[Listed entries — start]

(** X14.  The first step of a withdrawal either answers an LNURL error and
    leaves the store as it was, or answers a withdraw request for an active
    voucher with a positive balance: then the least and the greatest
    withdrawable amounts are both the whole balance, the challenge is the
    hex encoding of the random bytes, and the store has gained exactly one
    unused session, with that challenge, for that voucher. *)
Theorem withdraw_request_issued (cfg : Config) (env : WithdrawInfoEnv)
  (withdrawID : string) (db : DB) :
  (exists reason,
     handleLNURLWithdraw cfg env withdrawID db = (lnurlError reason, db))
  \/ (exists r k1Bytes resp,
        handleLNURLWithdraw cfg env withdrawID db
        = (resp,
           set_sessions db
             (withdraw_sessions db
              ++ [{| s_k1 := hex_EncodeToString k1Bytes;
                     s_withdraw_id := withdrawID;
                     s_created_at := unix_seconds (i_now env);
                     s_used := 0; s_used_at := None |}]))
        /\ find_by_withdraw_id withdrawID db = Some r
        /\ IsActive cfg (i_now env) (scanVoucher r) = true
        /\ 0 < total_paid_msats r
        /\ i_rand env = Ok k1Bytes
        /\ find_session (hex_EncodeToString k1Bytes) db = None
        /\ In ("tag", JString "withdrawRequest") (body resp)
        /\ In ("k1", JString (hex_EncodeToString k1Bytes)) (body resp)
        /\ In ("minWithdrawable", JNumber (total_paid_msats r)) (body resp)
        /\ In ("maxWithdrawable", JNumber (total_paid_msats r)) (body resp)).
Proof.
  unfold handleLNURLWithdraw, GetVoucherByWithdrawID, query_voucher.
  destruct (i_get_voucher_fault env); [left; eexists; reflexivity |].
  destruct (find_by_withdraw_id withdrawID db) as [r |] eqn:Hr;
    [| left; eexists; reflexivity].
  destruct (IsActive cfg (i_now env) (scanVoucher r)) eqn:Hact;
    [| left; eexists; reflexivity].
  cbn [negb]. cbn [TotalPaidMsats scanVoucher].
  destruct (Z.leb_spec (total_paid_msats r) 0) as [| Hbal];
    [left; eexists; reflexivity |].
  destruct (i_rand env) as [k1Bytes | e]; [| left; eexists; reflexivity].
  destruct (InsertWithdrawSession (i_insert_fault env) (i_now env)
              (hex_EncodeToString k1Bytes) withdrawID db)
    as [[e |] db1] eqn:Hins.
  - left. exists "database error". f_equal.
    unfold InsertWithdrawSession in Hins.
    destruct (_ || _); [congruence |].
    unfold exec in Hins. destruct (i_insert_fault env); congruence.
  - right. apply insert_session_ok in Hins as (Hnone & _ & ->).
    exists r, k1Bytes. eexists. split; [reflexivity |].
    repeat split; try assumption; try reflexivity; cbn; auto 10.
Qed.
(** * YoutubeCommentAnalyzer: the comment analysis pipeline

    A shallow embedding of [backend/comment_analyzer.py] (class
    [CommentAnalyzer]) and of the keyword endpoint of [backend/main.py],
    followed by the properties of the pipeline.

    Conventions of the embedding.
    - A Python [str] is a list of characters; a character is a code point
      below 256 (the type [ascii]), classified as Python's Unicode database
      classifies it ([str.isspace], [str.isalpha], [str.isupper], [\w], ...).
    - A Python [float] is an exact rational ([Q]); [round(x, n)] is the
      decimal with [n] fractional digits nearest to [x], given by its
      numerator over [10^n]: a percentage [50.0] is [5000] hundredths.
      The quotients of the source are quotients of two integers, which a
      double holds to a relative error of [2^-52]. Where the exact quotient
      lies half-way between two decimals the double can lie on either side
      of it, and the source rounds where the double lies ([23 / 160 * 100]
      gives [14.37]) while the model rounds to even; the properties below
      only state that a rounded value is a nearest decimal of the exact
      quotient, which holds of both, or are about quotients that are exact
      ([0.0], [50.0]).
    - An operation that can raise ([/], [max], [min], indexing) returns a
      [result]; an optional dependency is an [option], and a call the source
      wraps in [try] returns [None] when it raises. *)

From Stdlib Require Import Ascii String.
From Stdlib Require Import List Bool Arith ZArith QArith Qabs Lia Lqa.
From Stdlib Require Import Permutation Sorted.
Import ListNotations.

Local Close Scope Q_scope.
Local Open Scope Z_scope.
Local Open Scope nat_scope.
Local Open Scope bool_scope.
Local Open Scope list_scope.

(** ** Python strings *)

Module Py.

Definition pystr := list ascii.

Definition str (s : string) : pystr := list_ascii_of_string s.

Definition ord (c : ascii) : nat := nat_of_ascii c.

Definition chr (n : nat) : ascii := ascii_of_nat n.

Definition between (lo hi : nat) (c : ascii) : bool :=
  (lo <=? ord c) && (ord c <=? hi).

Definition at_code (n : nat) (c : ascii) : bool := ord c =? n.

(** [Py_UNICODE_ISSPACE]: what [str.strip], [str.split] and [\s] test. *)
Definition isspace (c : ascii) : bool :=
  between 9 13 c || between 28 32 c || at_code 133 c || at_code 160 c.

Definition char_isupper (c : ascii) : bool :=
  between 65 90 c || between 192 214 c || between 216 222 c.

Definition char_islower (c : ascii) : bool :=
  between 97 122 c || at_code 170 c || at_code 181 c || at_code 186 c
  || between 223 246 c || between 248 255 c.

Definition char_isalpha (c : ascii) : bool :=
  between 65 90 c || between 97 122 c || at_code 170 c || at_code 181 c || at_code 186 c
  || between 192 214 c || between 216 246 c || between 248 255 c.

(** decimal digits, other digits (superscripts) and numerics (fractions) *)
Definition char_isnumeric (c : ascii) : bool :=
  between 48 57 c || between 178 179 c || at_code 185 c || between 188 190 c.

Definition char_isalnum (c : ascii) : bool :=
  char_isalpha c || char_isnumeric c.

(** [\w] of a [str] pattern: alphanumeric or the underscore. *)
Definition is_word (c : ascii) : bool := char_isalnum c || at_code 95 c.

(** [str.lower] on one character. Below 256 it maps a character to one
    character, and the upper-case letters are the characters it changes;
    neither holds of every code point beyond ([U+0130] becomes two
    characters, and [U+1D400] is upper-case and is left as it is). The
    general properties below use of it only that lower-casing twice is
    lower-casing once. *)
Definition char_lower (c : ascii) : ascii :=
  if char_isupper c then chr (ord c + 32) else c.

Definition lower (s : pystr) : pystr := map char_lower s.

(** [str.isupper]: no lower-case character and at least one upper-case one. *)
Fixpoint isupper_loop (cased : bool) (s : pystr) : bool :=
  match s with
  | [] => cased
  | c :: s' =>
      if char_islower c then false
      else isupper_loop (cased || char_isupper c) s'
  end.

Definition isupper (s : pystr) : bool := isupper_loop false s.

(** [str.isalpha]: non-empty and every character alphabetic. *)
Definition isalpha (s : pystr) : bool :=
  match s with
  | [] => false
  | _ => forallb char_isalpha s
  end.

Fixpoint lstrip (s : pystr) : pystr :=
  match s with
  | [] => []
  | c :: s' => if isspace c then lstrip s' else s
  end.

Definition rstrip (s : pystr) : pystr := rev (lstrip (rev s)).

Definition strip (s : pystr) : pystr := rstrip (lstrip s).

(** [s.split()]: the maximal runs of non-whitespace characters.
    [word] is the run being read, last character first. *)
Fixpoint split_loop (word : pystr) (s : pystr) : list pystr :=
  match s with
  | [] => match word with [] => [] | _ => [rev word] end
  | c :: s' =>
      if isspace c then
        match word with
        | [] => split_loop [] s'
        | _ => rev word :: split_loop [] s'
        end
      else split_loop (c :: word) s'
  end.

Definition split (s : pystr) : list pystr := split_loop [] s.

(** [sep.join(l)] *)
Fixpoint join (sep : pystr) (l : list pystr) : pystr :=
  match l with
  | [] => []
  | [w] => w
  | w :: l' => w ++ sep ++ join sep l'
  end.

Fixpoint startswith (p s : pystr) : bool :=
  match p, s with
  | [], _ => true
  | _ :: _, [] => false
  | a :: p', b :: s' => Ascii.eqb a b && startswith p' s'
  end.

(** [needle in hay] *)
Fixpoint contains (needle hay : pystr) : bool :=
  startswith needle hay
  || match hay with
     | [] => false
     | _ :: hay' => contains needle hay'
     end.

Fixpoint str_eqb (s t : pystr) : bool :=
  match s, t with
  | [], [] => true
  | a :: s', b :: t' => Ascii.eqb a b && str_eqb s' t'
  | _, _ => false
  end.

(** [x in l] for a list or set of strings *)
Definition mem (x : pystr) (l : list pystr) : bool := existsb (str_eqb x) l.

(** [len(set(s))] *)
Definition distinct_chars (s : pystr) : nat := length (nodup ascii_dec s).

(** [s[:n]] *)
Definition prefix (n : nat) (s : pystr) : pystr := firstn n s.

(** *** Exceptions *)

Inductive exn : Set := ZeroDivisionError | ValueError | IndexError.

Inductive result (A : Type) : Type :=
| Ok (a : A)
| Raise (e : exn).

Arguments Ok {A} a.
Arguments Raise {A} e.

Definition bind {A B : Type} (c : result A) (k : A -> result B) : result B :=
  match c with
  | Ok a => k a
  | Raise e => Raise e
  end.

Definition returns {A : Type} (c : result A) : Prop := exists a, c = Ok a.

(** *** Numbers *)

(** [a / b] on integers (true division). *)
Definition truediv (a b : Z) : result Q :=
  match b with
  | Z0 => Raise ZeroDivisionError
  | Zpos p => Ok (Qmake a p)
  | Zneg p => Ok (Qmake (- a) p)
  end.

(** [x / n] of a float by an integer *)
Definition fdiv (x : Q) (n : Z) : result Q :=
  match n with
  | Z0 => Raise ZeroDivisionError
  | _ => Ok (Qdiv x (inject_Z n))
  end.

(** The integer nearest to [num / den] for [0 < den], ties to even. *)
Definition round_half_even (num den : Z) : Z :=
  let q := (num / den)%Z in
  let r := (num mod den)%Z in
  if (2 * r <? den)%Z then q
  else if (den <? 2 * r)%Z then (q + 1)%Z
  else if Z.even q then q else (q + 1)%Z.

(** [round(x, n)], as the numerator of the result over [10^n]. *)
Definition round (x : Q) (n : nat) : Z :=
  round_half_even (Qnum x * 10 ^ Z.of_nat n) (Zpos (Qden x)).

(** [round(k, n)] for an integer [k] and [0 <= n] is [k]. *)
Definition round_int (k : nat) (n : nat) : nat := k.

Definition sum (l : list nat) : nat := fold_right Nat.add 0 l.

Definition sumQ (l : list Q) : Q := fold_right Qplus (Qmake 0 1) l.

(** [max(l)] and [min(l)] raise [ValueError] on an empty list. *)
Definition max (l : list nat) : result nat :=
  match l with
  | [] => Raise ValueError
  | x :: l' => Ok (fold_left Nat.max l' x)
  end.

Definition min (l : list nat) : result nat :=
  match l with
  | [] => Raise ValueError
  | x :: l' => Ok (fold_left Nat.min l' x)
  end.

(** [l[i]] *)
Definition getitem {A : Type} (l : list A) (i : nat) : result A :=
  match nth_error l i with
  | Some x => Ok x
  | None => Raise IndexError
  end.

(** *** Sorting

    [sorted] is stable: an element is put in front of the first one that
    does not have to precede it, and the list is built from its end. *)
Section Sorting.
Context {A : Type} (before : A -> A -> bool).

Fixpoint insert (x : A) (l : list A) : list A :=
  match l with
  | [] => [x]
  | y :: l' => if before x y then x :: l else y :: insert x l'
  end.

Definition sorted_by (l : list A) : list A := fold_right insert [] l.
End Sorting.

(** [sorted(l)] on integers *)
Definition sorted (l : list nat) : list nat := sorted_by Nat.leb l.

(** *** [collections.Counter]

    The items of a counter, in the order in which the keys were first
    seen (the order of a [dict]). *)
Definition counter := list (pystr * nat).

Fixpoint counter_incr (k : pystr) (m : counter) : counter :=
  match m with
  | [] => [(k, 1)]
  | (k', n) :: m' =>
      if str_eqb k k' then (k', S n) :: m' else (k', n) :: counter_incr k m'
  end.
(** The end of both pipelines: the loop, then the all-failed check. *)
Lemma illustration_terminal_check prompts message st :
  1 ≤ length prompts →
  let finish : M S unit :=
    failedImageCount ← loop prompts 0 0;
    if (0 <? failedImageCount)%nat && (failedImageCount =? length prompts)%nat
    then throw (ErrorObj message)
    else notify (updateProgress 4 None) in
  ((∀ n, n < length prompts → outcome prompts 0 0 st n = Some None) →
   (finish st).1 = Throw (ErrorObj message))
  ∧ ((∃ n image, outcome prompts 0 0 st n = Some (Some image)) →
     (finish st).1 = Ok tt).
Proof.
  intros Hk finish. unfold finish, mbind, M_bind.
  destruct (imageLoop_returns prompts 0 0 st)
    as (failed & st' & Hloop & Hbound).
  rewrite Hloop.
  pose proof (imageLoop_all_failed _ _ _ _ _ _ Hloop) as Hiff. simpl in Hiff.
  split.
  - intros Hall. apply Hiff in Hall. subst failed.
    destruct (0 <? length prompts)%nat eqn:E1; [|apply Nat.ltb_ge in E1; lia].
    by rewrite Nat.eqb_refl.
  - intros (n & image & Hn).
    destruct (failed =? length prompts)%nat eqn:E2.
    + apply Nat.eqb_eq in E2. pose proof (proj1 Hiff E2) as Hall.
      assert (n < length prompts) as Hlt.
      { unfold sceneOutcome in Hn. destruct (prompts !! n) eqn:E; [|done].
        by apply lookup_lt_Some in E. }
      rewrite (Hall n Hlt) in Hn. discriminate.
    + by rewrite andb_false_r.
Qed.
(** * A shallow embedding of [docs/qe_apidoc.py]

    The script is Python 2 code ([map] returns a list and [list.sort] is
    called on it), so lists are Python 2 lists and strings are byte strings:
    [len] counts bytes, which is [String.length] on [Stdlib.Strings.String].

    Effects are made explicit: the scanned package tree [../quantecon] is
    read-only input (an [env]), the output tree under [source/] is a state
    ([fs]) threaded through a small state and error monad [M], and the
    failures of the operating system are a fixed fault oracle of the
    [env]. *)

From Stdlib Require Import Ascii.
From stdpp Require Import base gmap strings list sorting.

Open Scope stdpp_scope.

(** ** Strings as the script uses them *)

Definition nl_char : ascii := Ascii.ascii_of_nat 10.
Definition nl : string := String nl_char "".

(** Python's [s.split(c)] for a one-character separator [c]. *)
Fixpoint py_split (c : ascii) (s : string) : list string :=
  match s with
  | EmptyString => [""]
  | String d s' =>
      let r := py_split c s' in
      if Ascii.eqb d c then "" :: r
      else match r with
           | [] => [String d ""]
           | x :: r' => String d x :: r'
           end
  end.

(** Python's [sep.join(xs)]. *)
Definition py_join (sep : string) (xs : list string) : string :=
  String.concat sep xs.

(** Python's [s * n] for a string [s]. *)
Fixpoint str_repeat (s : string) (n : nat) : string :=
  match n with
  | O => ""
  | S k => s +:+ str_repeat s k
  end.

(** Python's [s[:-k]]. *)
Definition drop_end (k : nat) (s : string) : string :=
  String.substring 0 (String.length s - k) s.
(** ** Root switches that go through *)









(** X13. What [set-project] saves is never read back. The recent list is
    written as a file; the module's start-up reads it with [readdir],
    which fails on a file, so after any successful save the next start in
    the same directory begins with an empty recent list. *)
Theorem saved_recent_list_is_not_read_back
        (data : string) (s s' : Server) (o : outcome unit) (started : Server) :
  writeFile (join (cwd s) RECENT_PROJECTS_FILE) data s = Some (Ok tt, s') ->
  boot (disk s') (cwd s) = Some (o, started) ->
  recentProjects started = [].
Proof.
  unfold writeFile.
  destruct (write_at _ _ (Some (disk s))) as [d|e] eqn:W; [|discriminate].
  intros [= <-]. cbn [disk set_disk].
  assert (R : exists e, readdir d (join (cwd s) RECENT_PROJECTS_FILE) = Throw e).
  { unfold readdir. destruct (write_at_result _ _ _ W) as [-> | ->]; eauto. }
  destruct R as (e & R).
  unfold boot. rewrite R.
  unfold setupWatcher, hbind, gets, watch, modify. cbn [disk projectRoot].
  destruct (stat d _); intros [= <- <-]; reflexivity.
Qed.

Lemma saved_recent_list_is_not_read_back_witness :
  let s := demo_server [] in
  let s' := set_disk
              (EDir true
                 [("proj", EDir true (scenario_entries true (EFile 5)));
                  ("other", EDir true []);
                  ("srv", EDir true
                            [("app", EDir true [(".recent_projects", EFile 5)])])])
              s in
  let started :=
    mkServer (disk s') ["srv"; "app"] ["srv"] (Some 0)
             [mkFSWatcher ["srv"] true] [Started 0] [] [] [] in
  writeFile (join (cwd s) RECENT_PROJECTS_FILE) "/proj" s = Some (Ok tt, s') /\
  boot (disk s') (cwd s) = Some (Ok tt, started) /\
  recentProjects started = [].
Proof.
  cbv zeta. split; [reflexivity|]. split; [reflexivity|].
  eapply (@saved_recent_list_is_not_read_back "/proj" (demo_server []));
    reflexivity.
Defined.

(** ** Connections and requests *)

Lemma ws_send_unique done c rest msg s :
  clients s = done ++ c :: rest ->
  NoDup (map id (clients s)) ->
  readyState c = OPEN -> sendFails c = false ->
  ws_send (id c) msg s =
  Some (Ok tt, set_clients (done ++ received msg c :: rest) s).
Proof.
  intros E N O F. unfold ws_send. rewrite E in N |- *.
  rewrite (find_client_unique _ _ _ N), F, O, (deliver_unique _ _ _ msg N).
  reflexivity.
Qed.

Lemma currentStructure_eq s structure lg :
  getDirectoryStructure (disk s) (projectRoot s) (projectRoot s)
  = Some (Ok structure, lg) ->
  currentStructure s =
  Some (Ok (structure_message s structure), set_console (console s ++ lg) s).
Proof.
  intros E. unfold currentStructure, hbind, gets, run, hret. rewrite E.
  reflexivity.
Qed.

(** The connection handler in one piece: when the socket is open, its
    [send] does not raise and its [id] is new, the handler returns
    normally, the socket is registered last and receives the
    ['structure'] message of the current root, and no other socket receives
    anything. *)
Lemma onConnection_greets (ws : WebSocket) (s : Server) :
  NoDup (map id (clients s ++ [ws])) ->
  readyState ws = OPEN -> sendFails ws = false ->
  exists structure lg,
    getDirectoryStructure (disk s) (projectRoot s) (projectRoot s)
    = Some (Ok structure, lg) /\
    onConnection ws s =
    Some (Ok tt,
          set_clients (clients s ++ [received (structure_message s structure) ws])
                      (set_console ((console s ++ ["Client connected"]) ++ lg) s)).
Proof.
  intros N O F.
  destruct (getDirectoryStructure_total (disk s) (projectRoot s) (projectRoot s))
    as (structure & lg & E).
  exists structure, lg. split; [exact E|].
  unfold onConnection.
  erewrite hbind_eq by reflexivity. erewrite hbind_eq by reflexivity.
  apply htry_ok.
  erewrite hbind_eq by (apply currentStructure_eq; exact E).
  erewrite (@ws_send_unique (clients s) ws []); try assumption; reflexivity.
Qed.

(** The message handler in one piece. When the socket [c] is registered,
    open and its [send] does not raise: a [getStructure] message makes
    [c], and no other socket, receive the ['structure'] message of the
    current root; a message that does not parse, or parses to [null],
    makes [c] alone receive the error ['Failed to process request']. *)
Lemma onMessage_answers
        (before after : list WebSocket) (c : WebSocket) (s : Server) :
  clients s = before ++ c :: after ->
  NoDup (map id (clients s)) ->
  readyState c = OPEN -> sendFails c = false ->
  (exists structure lg,
      getDirectoryStructure (disk s) (projectRoot s) (projectRoot s)
      = Some (Ok structure, lg) /\
      onMessage (id c) (Json (Some "getStructure")) s =
      Some (Ok tt,
            set_clients
              (before ++ received (structure_message s structure) c :: after)
              (set_console (console s ++ lg) s))) /\
  (forall m, m = Unparsable \/ m = JsonNull ->
     onMessage (id c) m s =
     Some (Ok tt,
           set_clients
             (before ++ received (MsgError "Failed to process request") c :: after)
             (set_console (console s ++ ["Error handling message"]) s))).
Proof.
  intros Ec N O F. split.
  - destruct (getDirectoryStructure_total (disk s) (projectRoot s) (projectRoot s))
      as (structure & lg & E).
    exists structure, lg. split; [exact E|].
    unfold onMessage. apply htry_ok.
    erewrite hbind_eq by reflexivity. cbv beta iota. rewrite String.eqb_refl.
    erewrite hbind_eq by (apply currentStructure_eq; exact E).
    erewrite (@ws_send_unique before c after); try assumption; reflexivity.
  - intros m Hm. unfold onMessage.
    assert (Hb : exists e,
               (data <~ match m with
                        | Unparsable => hthrow (Error "Unexpected token in JSON")
                        | JsonNull => hthrow TypeError
                        | Json ty => hret ty
                        end ;;
                match data with
                | Some ty =>
                    if (ty =? "getStructure")%string
                    then msg <~ currentStructure ;; ws_send (id c) msg
                    else hret tt
                | None => hret tt
                end) s = Some (Throw e, s)).
    { destruct Hm as [-> | ->]; eexists; reflexivity. }
    destruct Hb as (e & Hb).
    erewrite htry_throw by exact Hb.
    erewrite hbind_eq by reflexivity.
    erewrite (@ws_send_unique before c after); try assumption; reflexivity.
Qed.
(** Lines 178-213 of [main]: check parsing functions before running any
    experiment. *)
Definition check_parsing_functions (config : config_doc) : M parsers :=
  let ps :=
    match parsing_setup_of config with
    | Some parsing_conf =>
        {| metric_fn := c ← ps_metrics parsing_conf; metric_dict !! default "default" (method c);
           metric_args := default ∅ (ps_metrics parsing_conf ≫= args);
           logfile_fn := c ← ps_logfile parsing_conf; logfile_dict !! default "default" (method c);
           logfile_args := default ∅ (ps_logfile parsing_conf ≫= args);
           artifact_fn := c ← ps_artifacts parsing_conf;
                          artifact_dict !! default "default" (method c);
           artifact_args := default ∅ (ps_artifacts parsing_conf ≫= args) |}
    | None =>
        {| metric_fn := None; metric_args := ∅; logfile_fn := None; logfile_args := ∅;
           artifact_fn := None; artifact_args := ∅ |}
    end in
  if decide (metric_fn ps = None)
  then raise (NotImplementedError "Metric parsing function not found")
  else if decide (logfile_fn ps = None)
  then raise (NotImplementedError "Logfile parsing function not found")
  else if decide (artifact_fn ps = None)
  then raise (NotImplementedError "Artifacts parsing function not found")
  else ret ps.

(** [main]; [config] and [sweep] are the documents loaded from [config_path]
    and [sweep_path], absent when the path is. *)
Definition main (proj_name metrics_dir : string) (logs_dir artifacts_dir : option string)
    (config : option config_doc) (sweep : option (option sweep_setup))
    : M (list RunWrapperSweep + list RunWrapperSimple) :=
  let config := default empty_config config in
  ps <- check_parsing_functions config ;;
  match sweep with
  | Some sweep_config =>
      ws <- perform_sweep proj_name sweep_config metrics_dir logs_dir artifacts_dir
              (metric_fn ps) (metric_args ps) (logfile_fn ps) (logfile_args ps)
              (artifact_fn ps) (artifact_args ps) ;;
      ret (inl ws)
  | None =>
      let run_config :=
        default {| group_by := None; num_runs_limit := None;
                   num_runs_start := None; parallel := None |} (run_setup_of config) in
      ws <- perform_single_experiment proj_name run_config (params config)
              metrics_dir logs_dir artifacts_dir
              (metric_fn ps) (metric_args ps) (logfile_fn ps) (logfile_args ps)
              (artifact_fn ps) (artifact_args ps) ;;
      ret (inr ws)
  end.
(** * DockMan: resource listing, refresh and command orchestration

    A shallow embedding of the command-running, listing, parsing and
    operation code of [dockerman.py], and the properties of it that the
    specification states.

    Conventions of the embedding.
    - Python [str] is [string]; a character is a code point below 256.
    - Global widgets ([tree], [output_box], the status indicator and label),
      the log file and the external runtime are fields of one [State] that
      every function threads through the state monad [M].
    - [threading.Thread(target=f).start()] records the started job; a job is
      run by [run_job].  Two refreshes that run at the same time are studied
      as interleavings of their Treeview calls, each call one step, on a
      Treeview whose items carry the identifiers that Tk gives them.
    - The answers of the operator to dialogs are arguments of the function
      that opens the dialog. *)

From Stdlib Require Import String Ascii List Bool Arith ZArith Lia.
Import ListNotations.
Local Open Scope list_scope.
Local Open Scope string_scope.

(* ================================================================== *)
(** ** Python string primitives                                        *)
(* ================================================================== *)

Module Py.

Definition chr (n : nat) : ascii := ascii_of_nat n.
Definition str1 (c : ascii) : string := String c EmptyString.

(** The characters the source writes as escapes or that cannot be typed in a
    literal here. *)
Definition NL : ascii := chr 10.
Definition nl : string := str1 NL.
Definition DQ : ascii := chr 34.
Definition dq : string := str1 DQ.

(** [bool(s)]: a string is truthy iff it is not empty. *)
Definition truthy (s : string) : bool :=
  match s with EmptyString => false | String _ _ => true end.

(** [str.isspace] for one character, on code points below 256:
    TAB LF VT FF CR, FS GS RS US, SPACE, NEL (0x85), NBSP (0xA0). *)
Definition isspace (c : ascii) : bool :=
  let n := nat_of_ascii c in
  (((9 <=? n) && (n <=? 13)) || ((28 <=? n) && (n <=? 32))
   || (n =? 133) || (n =? 160))%nat.

Fixpoint lstrip_by (p : ascii -> bool) (s : string) : string :=
  match s with
  | EmptyString => EmptyString
  | String c s' => if p c then lstrip_by p s' else s
  end.

Fixpoint rstrip_by (p : ascii -> bool) (s : string) : string :=
  match s with
  | EmptyString => EmptyString
  | String c s' =>
      match rstrip_by p s' with
      | EmptyString => if p c then EmptyString else str1 c
      | r => String c r
      end
  end.

(** [s.strip()] *)
Definition strip (s : string) : string := rstrip_by isspace (lstrip_by isspace s).

(** [s.strip(chars)] for a one-character [chars]. *)
Definition strip_char (ch : ascii) (s : string) : string :=
  rstrip_by (Ascii.eqb ch) (lstrip_by (Ascii.eqb ch) s).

[Listed entries — finish]

> _What this task involves_
Above are some records; copy each line there that contains "decide".

> _Expected answer_
  if decide (metric_fn ps = None)
  else if decide (logfile_fn ps = None)
  else if decide (artifact_fn ps = None)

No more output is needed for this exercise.